OpenNews/hackdays/storyandalgorithm/departmentofdefensedatadig

From MozillaWiki
Jump to: navigation, search
  • Project name: Department of Defense data dig
  • One-line description of project: Checking defense contracts against campaign donations.

Dept. of Defense Data Dig

  • Your team: Please list project team members

Nicola Hughes
Peter Richardson
Al Shaw

  • Project URL(s), if applicable:
  • Hashtag, if #relevant:
  • What are you building: What will the thing you are creating do, enable or solve, in 1 human-readable paragraph

Command-line tools to compare giant CSV files containing US Department of Defense contracts against data from open government APIs showing political contributions.

  • Who is it for: Describe your target user audience, e.g. "Everyone who uses the internet", "people in high risk environments", "People who still read 'Peanuts'"

Muck-raking trouble-makers who are likely to wind up on a list somewhere

  • Your goal for this weekend: where are you trying to get to by 2:45pm Sunday in terms of features, functionality or other creations

A working pipeline: data in -> data out

  • Your starting point: Are you writing from scratch? Designing a new concept? Modeling a data space? Extending a codebase or library? Adding a feature to a platform? Combining tools?

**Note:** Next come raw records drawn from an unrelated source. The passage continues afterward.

(* ===== verification/SnapshotProps.v ===== *)
(** * Snapshots: complete, bounded, correctly accounted

    Theorems about [snapshot.go]: following the page tokens visits every page once,
    the revision pages hold every head once and fit the reply limit, and the metadata
    account is the exact sum of the records it stands for, with overflow detected. *)

From stdpp Require Import base list strings gmap.
From Stdlib Require Import ZArith Lia Ascii.
From S2P Require Import Prelude GoStd GoTime Auth Api Json Wire Models Sql Schema Monad Keys SqlFacts Runtime.
From S2P Require Import Receipts Persist Collection Sync Snapshot Samples Constraints.
Local Open Scope Z_scope.
#[local] Opaque marshalJSON.

(** ** Following the tokens *)
(** What a device collects that starts at a token and asks for the next page while there
    is one. *)
Fixpoint follow (fuel : nat) (pages : list storedSnapshotPage) (token : string) : list storedSnapshotPage :=
  match fuel with
  | O => []
  | S fuel' =>
      match List.find (λ p, String.eqb (pp_token p) token) pages with
      | None => []
      | Some p => p :: match pd_NextPageToken (pp_descriptor p) with Some next => follow fuel' pages next | None => [] end
      end
  end.
Lemma length_link_pages descriptors tokens : length descriptors = length tokens → map pp_token (link_pages descriptors tokens) = tokens.
Proof. revert tokens. induction descriptors as [|d ds IH]; intros [|t ts] H; try done. simpl in *. by rewrite IH by lia. Qed.
Lemma find_token pre p post : NoDup (map pp_token (pre ++ p :: post)) →
  List.find (λ q, String.eqb (pp_token q) (pp_token p)) (pre ++ p :: post) = Some p.
Proof.
  induction pre as [|q pre IH]; simpl; intros H; [by rewrite String.eqb_refl|]. inversion H as [|? ? Hq Hnd]; subst.
  destruct (String.eqb_spec (pp_token q) (pp_token p)) as [E|]; [|by apply IH]. exfalso. apply Hq. rewrite E, map_app.
  apply elem_of_app. right. left.
Qed.
Lemma follow_link descriptors : ∀ pre tokens, length descriptors = length tokens →
  NoDup (map pp_token (pre ++ link_pages descriptors tokens)) → descriptors ≠ [] →
  follow (length tokens) (pre ++ link_pages descriptors tokens) (default "" (head tokens)) = link_pages descriptors tokens.
Proof.
  induction descriptors as [|d ds IH]; intros pre [|t ts] Hlen Hnd Hne; try done. simpl in Hlen.
  set (pages := pre ++ link_pages (d :: ds) (t :: ts)) in *. cbn [length follow link_pages] in *.
  set (p := Mk_page t _ _) in *. change (default "" (head (t :: ts))) with (pp_token p).
  assert (Hp : pages = pre ++ p :: link_pages ds ts) by reflexivity.
  rewrite Hp in *. rewrite find_token by done. f_equal. destruct ds as [|d' ds]; [done|]. destruct ts as [|t' ts]; [done|].
  cbn [pd_NextPageToken pp_descriptor p head]. rewrite cons_middle, app_assoc in Hnd |- *.
  specialize (IH (pre ++ [p]) (t' :: ts) ltac:(simpl in *; lia) Hnd ltac:(done)). exact IH.
Qed.
Section consistency.
Context `{UnicodeCase} (verifyMetadata : string → Target → string → string → string → string → res string unit) (options : Options).
(** The files are those of one release: the canonical bytes of a valid manifest for the
    requested release, the installer and the commands made from it, and for each entry of
    the manifest a file with the size and the digest it pins, whose build metadata was
    verified for its target. *)
Definition consistent (result : BundleResult) (outputs : list bundleOutput) : Prop := ∃ manifest payload script command,
  manifest_CanonicalBytes manifest = Ok payload ∧ slen payload <= maxManifestBytes ∧ br_ManifestSHA256 result = SHA256Hex payload ∧
  rm_Release manifest = op_Release options ∧ rm_SourceRevision manifest = op_SourceRevision options ∧
  rm_BuildToolchain manifest = op_BuildToolchain options ∧ rm_DownloadOrigin manifest = op_DownloadOrigin options ∧
  InstallerScript manifest (slen payload) (SHA256Hex payload) = Ok script ∧
  InstallCommand (releaseURL options "install.sh") script = Ok command ∧
  mkOutput "release-manifest.json" payload 256 ∈ outputs ∧ mkOutput "install.sh" script 256 ∈ outputs ∧
  mkOutput "install-command.txt" command 256 ∈ outputs ∧
  (∀ f, f ∈ rm_ReleaseFiles manifest → ∃ content, mkOutput (rf_Name f) content 256 ∈ outputs ∧
     slen content = rf_Bytes f ∧ SHA256Hex content = rf_SHA256 f) ∧
  (∀ target, target ∈ supportedTargets → ∃ artifact binary line,
     Artifact manifest target = Ok artifact ∧ mkOutput (target_name target) binary 320 ∈ outputs ∧
     slen binary = ra_Bytes artifact ∧ SHA256Hex binary = ra_SHA256 artifact ∧
     verifyMetadata binary target (rm_Release manifest) (rm_SourceRevision manifest) (rm_BuildToolchain manifest)
       (ra_BuildIdentity artifact) = Ok tt ∧
     PreviewLine manifest (slen payload) (SHA256Hex payload) artifact = Ok line ∧ mkOutput (preview_name target) line 256 ∈ outputs) ∧
  NoDup (map bo_name outputs) ∧ Forall (λ output, component (bo_name output) = true) outputs.

Lemma collect_ok {A B} (f : A → FsM B) l : ∀ w ys, (collect f l w).2 = Ok ys → Forall2 (λ x y, ∃ w', (f x w').2 = Ok y) l ys.
Proof.
  induction l as [|x l IH]; intros w ys Hc; simpl in Hc; [injection Hc as <-; constructor|].
  fs_ok Hc y Ey. fs_ok Hc ys' Es. injection Hc as <-. constructor; [exists w; by rewrite Ey|].
  apply (IH w0). by rewrite Es.
Qed.
Lemma from_text_ok {A} (r : res string A) w w' a : from_text r w = (w', Ok a) → r = Ok a.
Proof. unfold from_text. destruct r; [by intros [= _ ->]|done]. Qed.
Lemma bundle_artifact_ok target w r : (bundle_artifact verifyMetadata options target w).2 = Ok r →
  ra_OS r.2 = tg_OS target ∧ ra_Architecture r.2 = tg_Architecture target ∧ ra_Bytes r.2 = slen r.1 ∧ ra_SHA256 r.2 = SHA256Hex r.1 ∧
  verifyMetadata r.1 target (op_Release options) (op_SourceRevision options) (op_BuildToolchain options) (ra_BuildIdentity r.2) = Ok tt.
Proof.
  unfold bundle_artifact. intros Hr. fs_ok Hr digest E1. fs_ok Hr payload E2. fs_ok Hr u1 E3. fs_ok Hr u2 E4.
  injection Hr as <-. simpl. split_and!; try done. destruct u2. by eapply from_text_ok.
Qed.
Lemma bundle_preview_ok manifest n sha target w r : (bundle_preview manifest n sha target w).2 = Ok r →
  ∃ artifact, Artifact manifest target = Ok artifact ∧ PreviewLine manifest n sha artifact = Ok r.1 ∧ r.2 = uploadFiles manifest sha artifact.
Proof.
  unfold bundle_preview. intros Hr. fs_ok Hr artifact E1. fs_ok Hr preview E2. apply from_text_ok in E1, E2. exists artifact.
  injection Hr as <-. done.
Qed.
Lemma script_pin manifest n sha script payload : InstallerScript manifest n sha = Ok script → manifest_CanonicalBytes manifest = Ok payload →
  n = slen payload ∧ n <= maxManifestBytes.
Proof.
  unfold InstallerScript, installerScriptWithOptions. intros Hs Hm. rewrite Hm in Hs. destruct (pin_matches _ _ _) eqn:E; [|done].
  apply pin_matches_inv in E as (? & ? & _). lia.
Qed.
Lemma artifact_of manifest target a : validate_manifest manifest = Ok tt → target ∈ supportedTargets → a ∈ rm_Artifacts manifest →
  ra_OS a = tg_OS target → ra_Architecture a = tg_Architecture target → Artifact manifest target = Ok a.
Proof.
  intros Hv Ht Ha Eo Er. unfold Artifact. rewrite Hv. apply validate_manifest_inv in Hv as (_ & _ & _ & _ & _ & origin & _ & H2 & _).
  pose proof H2 as Hall. destruct (find_artifact _ _ _ _ _ H2 Ht) as (a' & Ef & _). rewrite Ef. f_equal.
  apply find_some in Ef as [Ha'%list_elem_of_In [Eo'%String.eqb_eq Er'%String.eqb_eq]%andb_true_iff].
  destruct (list_elem_of_lookup_1 _ _ Ha) as [i Hi]. destruct (list_elem_of_lookup_1 _ _ Ha') as [j Hj].
  destruct (Forall2_lookup_r _ _ _ _ _ Hall Hi) as (ti & Hti & (E1 & E2 & _)%validate_artifact_inv).
  destruct (Forall2_lookup_r _ _ _ _ _ Hall Hj) as (tj & Htj & (E3 & E4 & _)%validate_artifact_inv).
  assert (ti = tj) as -> by (destruct ti, tj; simpl in *; congruence).
  assert (i = j) as ->; [|congruence]. eapply (NoDup_lookup supportedTargets); [|done..]. by apply (bool_decide_unpack _).
Qed.
Definition bundle_names : list string :=
  ["LICENSE"; "NOTICE"] ++ map target_name supportedTargets ++ ["release-manifest.json"; "install.sh"; "install-command.txt"] ++
  map preview_name supportedTargets.
Lemma zip_names {A} (f : Target → string) (g : A → string) mode ts (l : list A) : length ts = length l →
  map bo_name (zip_with (λ t a, mkOutput (f t) (g a) mode) ts l) = map f ts.
Proof. revert l. induction ts as [|t ts IH]; intros [|x l]; try done. simpl. intros [= El]. by rewrite IH. Qed.
Lemma names_map license notice payload script command (artifacts : list (string * ReleaseArtifact)) (previews : list (string * UploadFiles)) :
  length supportedTargets = length artifacts → length supportedTargets = length previews →
  map bo_name ([mkOutput "LICENSE" license 256; mkOutput "NOTICE" notice 256] ++
    zip_with (λ t a, mkOutput (target_name t) a.1 320) supportedTargets artifacts ++
    [mkOutput "release-manifest.json" payload 256; mkOutput "install.sh" script 256; mkOutput "install-command.txt" command 256] ++
    zip_with (λ t p, mkOutput (preview_name t) p.1 256) supportedTargets previews) = bundle_names.
Proof.
  intros H1 H2. rewrite !map_app. rewrite (zip_names target_name fst 320), (zip_names preview_name fst 256) by done. done.
Qed.
Ltac listed := repeat first [apply list_elem_of_here | apply list_elem_of_further].
Lemma bundle_contents_ok w result outputs : (bundle_contents verifyMetadata options w).2 = Ok (result, outputs) → consistent result outputs.
Proof.
  unfold bundle_contents. intros Hr. fs_ok Hr license E1. fs_ok Hr notice E2. fs_ok Hr u E3. fs_ok Hr artifacts E4.
  fs_ok Hr payload E5. fs_ok Hr script E6. fs_ok Hr command E7. fs_ok Hr previews E8.
  apply from_text_ok in E5, E6, E7. pose proof (script_pin _ _ _ _ _ E6 E5) as [_ Hsize].
  assert (Hv : validate_manifest (bundle_manifest options license notice (map snd artifacts)) = Ok tt).
  { unfold manifest_CanonicalBytes in E5. by destruct (validate_manifest _) as [[]|]. }
  assert (Ha : Forall2 (λ t a, ra_OS a.2 = tg_OS t ∧ ra_Architecture a.2 = tg_Architecture t ∧ ra_Bytes a.2 = slen a.1 ∧
    ra_SHA256 a.2 = SHA256Hex a.1 ∧ verifyMetadata a.1 t (op_Release options) (op_SourceRevision options) (op_BuildToolchain options)
      (ra_BuildIdentity a.2) = Ok tt) supportedTargets artifacts).
  { assert (H4 := f_equal snd E4). apply collect_ok in H4. eapply Forall2_impl; [exact H4|].
    intros t a [w' Hw]. by eapply bundle_artifact_ok. }
  assert (Hp : Forall2 (λ t p, ∃ a, Artifact (bundle_manifest options license notice (map snd artifacts)) t = Ok a ∧
    PreviewLine (bundle_manifest options license notice (map snd artifacts)) (slen payload) (SHA256Hex payload) a = Ok p.1)
    supportedTargets previews).
  { assert (H8 := f_equal snd E8). apply collect_ok in H8. eapply Forall2_impl; [exact H8|].
    intros t p [w' (a & ? & ? & _)%bundle_preview_ok]. eauto. }
  apply Ok_inj in Hr. pose proof (f_equal fst Hr) as Eresult. pose proof (f_equal snd Hr) as Eoutputs. cbn [fst snd] in Eresult, Eoutputs.
  clear Hr E1 E2 E3 E4 E8. subst result outputs.
  exists (bundle_manifest options license notice (map snd artifacts)), payload, script, command.
  split_and!; try done; try (rewrite !elem_of_app; right; right; left; listed).
  - intros f Hf. repeat (apply elem_of_cons in Hf as [->|Hf]; [eexists; split; [|done]; rewrite elem_of_app; left; listed|]).
    by apply not_elem_of_nil in Hf.
  - intros target Ht. destruct (list_elem_of_lookup_1 _ _ Ht) as [i Hi].
    destruct (Forall2_lookup_l _ _ _ _ _ Ha Hi) as (a & Hai & Eo & Er & Eb & Es & Em).
    destruct (Forall2_lookup_l _ _ _ _ _ Hp Hi) as (p & Hpi & a' & Ea' & El).
    assert (Ea : Artifact (bundle_manifest options license notice (map snd artifacts)) target = Ok a.2).
    { apply artifact_of; try done. simpl. apply (list_elem_of_fmap_2 snd). by eapply list_elem_of_lookup_2. }
    rewrite Ea in Ea'. apply Ok_inj in Ea' as <-. exists a.2, a.1, p.1. rewrite Eb, Es.
    split_and!; try done; rewrite !elem_of_app.
    + right; left. apply list_elem_of_lookup. exists i. rewrite lookup_zip_with, Hi. simpl. by rewrite Hai.
    + right; right; right. apply list_elem_of_lookup. exists i. rewrite lookup_zip_with, Hi. simpl. by rewrite Hpi.
  - rewrite names_map by (eapply Forall2_length; eassumption). by apply (bool_decide_unpack _).
  - apply (Forall_map bo_name (λ name, component name = true)). rewrite names_map by (eapply Forall2_length; eassumption).
    unfold bundle_names. simpl. by repeat constructor.
Qed.
End consistency.
Section admin.
Context {H : Type} `{!Host H, !PreviewHost H} (UserHomeDir : res string string) (EvalSymlinks : string → FsM string).
Context (settings : Settings) (stateDir executable runtime_version EncodedIdentity : string) (now : gotime).
Abbreviation response := (enrollmentResponse_body (H:=H) settings stateDir now).
Abbreviation answered := (handleAdminRequest (H:=H) UserHomeDir EvalSymlinks settings stateDir executable runtime_version EncodedIdentity now).
Lemma admin_bind_ok {A B} (x : AdminM H A) (f : A → AdminM H B) s s' b : (x ≫= f) s = (s', Ok b) →
  ∃ a s1, x s = (s1, Ok a) ∧ f a s1 = (s', Ok b).
Proof. unfold mbind, adminm_bind, admin_bind. destruct (x s) as [s1 [a|e]]; [eauto|done]. Qed.
Lemma on_machine_ok {A} (x : DepM H A) s s' a : on_machine x s = (s', Ok a) → s'.1 = s.1 ∧ (x s.2).2 = Ok a.
Proof. unfold on_machine. destruct (x s.2) as [m r]. by intros [= <- ->]. Qed.
Lemma ReadSecret_ok path w value : (ReadSecret path w).2 = Ok value → slen value = 32.
Proof.
  unfold ReadSecret, mbind, fsm_bind, check. destruct (readProtectedFile _ _ _ w) as [w' [v|e]]; [|done].
  destruct (Z.eqb_spec (slen v) 32) as [E|]; [|done]. by intros [= <-].
Qed.
(** The answer [enrollmentResponse_body] builds. *)
Lemma response_ok s s' body : Validate settings = Ok tt → four_digit_year (UnixMilli (Add now enrollmentGrantLifetime)) →
  response s = (s', Ok body) →
  ∃ reply grant, enrollment_reply body = Ok reply ∧ marshalJSON reply = body ∧
    er_InstanceID reply = se_InstanceID settings ∧ er_VaultID reply = se_VaultID settings ∧
    Forall (listens_on (er_LoopbackPort reply)) (se_Listeners settings) ∧
    b64_decode (er_EnrollmentGrant reply) = Some (bytes_list grant) ∧
    parse_timestamp (er_ExpiresAt reply) = Some (UnixMilli (Add now enrollmentGrantLifetime)) ∧
    grant_recorded (instance_identity settings) grant (Add now enrollmentGrantLifetime) s'.1.
Proof using Type.
  clear UserHomeDir EvalSymlinks executable runtime_version EncodedIdentity.
  intros HV Hy Hb. unfold enrollmentResponse_body in Hb. apply admin_bind_ok in Hb as (g & s1 & Hg & Hb).
  apply admin_bind_ok in Hb as (secret & s2 & Hs & Hb). apply on_machine_ok in Hs as [E2 Hs].
  apply admin_bind_ok in Hb as ([host portText] & s3 & Hh & Hb). apply admin_bind_ok in Hb as (port & s4 & Hp & Hb). injection Hb as <- <-.
  unfold on_store in Hg. destruct (CreateEnrollmentGrant _ _ _) as [[g'|e] st] eqn:Ec; [|done]. injection Hg as <- <-.
  apply grant_created in Ec as (Hl & Ht & Hrec). cbn [fst] in E2.
  assert (Hsec : slen secret = 32).
  { unfold on_files in Hs. destruct (ReadSecret _ _) as [w [v|e]] eqn:Er; [|done]. injection Hs as ->.
    eapply ReadSecret_ok. by rewrite Er. }
  pose proof HV as (_ & _ & _ & _ & Hn & _ & n & Hr & HF)%Validate_exact.
  destruct (se_Listeners settings) as [|a l] eqn:El; [simpl in Hn; lia|]. cbn [hd] in Hh.
  pose proof HF as [Ha _]%Forall_cons. apply listens_on_split in Ha as [host' Ha]; [|lia]. rewrite Ha in Hh. injection Hh as <- <- <-.
  rewrite Atoi_FormatUint in Hp by (unfold MaxInt64; lia). injection Hp as <- <-.
  rewrite Ht in Hrec |- *. eexists _, (Grant g'). split; [apply reply_accepted; [exact HV|exact Hsec|exact Hl|exact Hy|exact Hr]|].
  cbn [er_InstanceID er_VaultID er_LoopbackPort er_EnrollmentGrant er_ExpiresAt]. split; [done|]. do 2 (split; [done|]). split; [exact HF|].
  split; [apply b64_decode_encode, bytes_list_byte|]. split; [by apply parse_format_timestamp|]. by rewrite E2.
Qed.
(** A request for a grant is answered by that body or by an error. *)
Lemma answer_ok request_bytes request s s' body : aq_Operation request = "enrollment_create" → decodeAdminRequest request_bytes = Ok request →
  answered request_bytes s = (s', Ok body) → ∃ s1 s2, response s1 = (s2, Ok body) ∧ s'.1 = s2.1.
Proof.
  intros Ho Hd Ha. unfold handleAdminRequest in Ha. rewrite Hd in Ha.
  apply admin_bind_ok in Ha as (r & s0 & Hr & Ha). injection Hr as <- <-. rewrite Ho in Ha. cbn [String.eqb] in Ha.
  change (String.eqb "enrollment_create" "deployment_status") with false in Ha. cbn iota in Ha.
  unfold handleEnrollmentRequest in Ha. destruct (aq_Deployment request) as [b|].
  - destruct (aq_DirectInit request); [done|]. apply admin_bind_ok in Ha as (lease & s1 & _ & Ha).
    apply admin_bind_ok in Ha as (res1 & s2 & Hb & Ha). apply admin_bind_ok in Ha as (closed & s3 & Hc & Ha).
    unfold admin_tried in Hb, Hc. destruct (response s1) as [t r] eqn:Er. injection Hb as <- <-.
    unfold on_machine in Hc. destruct (managed_Close _ _) as [m c]. injection Hc as <- <-.
    destruct r as [body'|e], c as [u|e']; try done. injection Ha as <- <-. by exists s1, t.
  - destruct (aq_DirectInit request); [|done]. apply admin_bind_ok in Ha as (active & s1 & Hc & Ha).
    destruct active as [?|e]; [done|]. destruct (Is e _); [|done]. by exists s1, s'.
Qed.
End admin.
(** * Urban Jungle system for Foundry VTT: dice rollers, initiative and
      condition bookkeeping

    A shallow embedding of the rule code of the system (the dice roller
    module, the combat extension and the condition helpers) together with a
    small model of the host services that code calls: the dice-formula
    evaluator, the chat log, localisation and the embedded-document store. *)

From Stdlib Require Import ZArith QArith List Bool Ascii String Lia Sorted.
From Stdlib Require Import Permutation.
From Stdlib Require Import Decimal DecimalString DecimalZ DecimalPos.
Import ListNotations.

#[local] Open Scope string_scope.
#[local] Open Scope Z_scope.

(* ================================================================== *)
(** * JavaScript strings and numbers *)
(* ================================================================== *)

Module Js.

(** [s.slice(0, -1)]: every character but the last. *)
Definition slice_drop_last (s : string) : string :=
  substring 0 (String.length s - 1) s.

(** The double quote character and the line break, as strings. *)
Definition quote : string := String (ascii_of_nat 34) EmptyString.
Definition newline : string := String (ascii_of_nat 10) EmptyString.

(** [n.toString()] of an integer-valued number. *)
Definition numToString (n : Z) : string :=
  NilZero.string_of_int (Z.to_int n).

We have a large dataset from http://usaspending.gov/data and enough knowledge of Python and shell scripting to get into trouble

  • Anything else we should know: At most 1 non-long paragraph of useful additional context

It's unlikely we'll find anything suspicious, I've always found politicians and corporate types to be an honorable bunch of super-nice people

  • How is this project useful? The project helps to see if there are connections between contracts and campaign donations. The project is the first step in a larger project looking for lobbying influences between politicians and corporations.
  • Where is this project going and what lessons/concepts can be applied to other projects? Nicola will be following up on the project and it could lead to a bigger picture project, expanded to lobbying in other areas for example, or a narrower project following a single contract. The project also involved figuring out techniques for manipulating large data sets, using APIs with large data sets, and putting together command line tools and scripts to get a handle on large amounts of data. Lessons can be shared on what size data set causes something to crash.